A prime advantage of commodity futures contract is to secure market price and put off the chances of loss later. For example, a sugarcane farmer may enter into a futures contract months before the crop is harvested if he feels sugarcane prices may go down later.
Commodity Futures contract may be quite profitable for you if you know some tips and employ them in your trade.
But first, you should know that this type of trading can be risky too under some circumstances. The trade gets best carried out on margin. So you dedicate a small portion of the investment in the contract and borrow remaining portion from borrow.
Supposing you have invested 10% value in the contract. Now if commodity prices rise 10% on ‘call’ action or fall 10% on ‘put’ action, you get the profit. But it the prices fall, your entire investment is lost.
Here it is important to remember that your broker can close the transaction if you fail to deposit money in your account on the broker’s margin call.
In short, it is good to gain some knowledge before signing a commodity future trading contract.
Every commodity that you are comfortable to trade with can be profit-making to you. In their commodity tips, experts advise that you should gain knowledge in a couple of commodities and then trade with your thoroughness.
Some of the top traded commodities are precious metals – gold and silver. You can also choose to trade in agro commodities like wheat, maize, soybean, cereals, etc.
Every commodity has adequate profit-making potential and has a dedicated market of its own.
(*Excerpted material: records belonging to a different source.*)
Lemma class_of_skip {K} (key : path -> option K) (eqb : K -> K -> bool)
  (hash : path -> option string) k h l1 bad l2 :
  hash bad = None ->
  class_of hash String.eqb h (class_of key eqb k (l1 ++ bad :: l2))
  = class_of hash String.eqb h (class_of key eqb k (l1 ++ l2)).
Proof.
  intros Hbad. unfold class_of. rewrite !filter_app. f_equal. simpl.
  destruct (match key bad with Some k' => eqb k' k | None => false end);
    [|reflexivity].
  simpl. now rewrite Hbad.
Qed.

(** X26. The loops of [find_duplicates] pass over a file whose [stat] or
    hash fails, whatever its place in the scanned list: they return, and
    the groups are those of the list without that file. *)
Theorem find_duplicates_leaves_out_failing_files
  (fs : node) (l1 l2 : list path) (bad : path) :
  hash_at fs bad = None ->
  exists d1 d2,
    find_duplicates_of (l1 ++ bad :: l2) fs = (Ok d1, fs) /\
    find_duplicates_of (l1 ++ l2) fs = (Ok d2, fs) /\
    forall g, In g d1 <-> In g d2.
Proof.
  intros Hbad.
  destruct (find_duplicates_of_spec (l1 ++ bad :: l2) fs) as (d1 & Hr1 & H1).
  destruct (find_duplicates_of_spec (l1 ++ l2) fs) as (d2 & Hr2 & H2).
  exists d1, d2. split; [exact Hr1|]. split; [exact Hr2|].
  intros [h plist]. rewrite H1, H2. unfold is_group.
  split; intros (s & -> & Hlen); exists s.
  - now rewrite class_of_skip in * by exact Hbad.
  - now rewrite class_of_skip by exact Hbad.
Qed.

Lemma find_duplicates_leaves_out_failing_files_witness :
  exists d1 d2,
    find_duplicates_of ([FxErr.a] ++ FxErr.dest_a :: [FxErr.b]) FxErr.fs = (Ok d1, FxErr.fs) /\
    find_duplicates_of ([FxErr.a] ++ [FxErr.b]) FxErr.fs = (Ok d2, FxErr.fs) /\
    forall g, In g d1 <-> In g d2.
Proof.
  apply (find_duplicates_leaves_out_failing_files FxErr.fs [FxErr.a] [FxErr.b] FxErr.dest_a).
  reflexivity.
Defined.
For example, weather may significantly impact if you trading agro commodities but this won’t influence much if you are trading precious metals or base metals.
Just as usual stock trading or commodity trading, risk management is imperative in commodity futures trading too.
To eliminate the risk factor associated with commodity futures contract, you may go for options contract for futures. In options contract, you reserve a certain strike price; strike price in a futures contract is that price on which you though you buy the commodity at its basic price yet are not obliged to do so. All you have to bear is – pay a premium cost for the option contract.
Benefit – even if the market goes down, you can wait till option expires and there is nothing to lose, besides that small premium cost paid.
You may start commodity futures trading with an account. But before beginning, it is advisable to read commodity trading tips and practice trade for some days. There are several financial advisories around who help you practice this type of trading; you don’t have to invest any real money but you learn with real commodity statistics.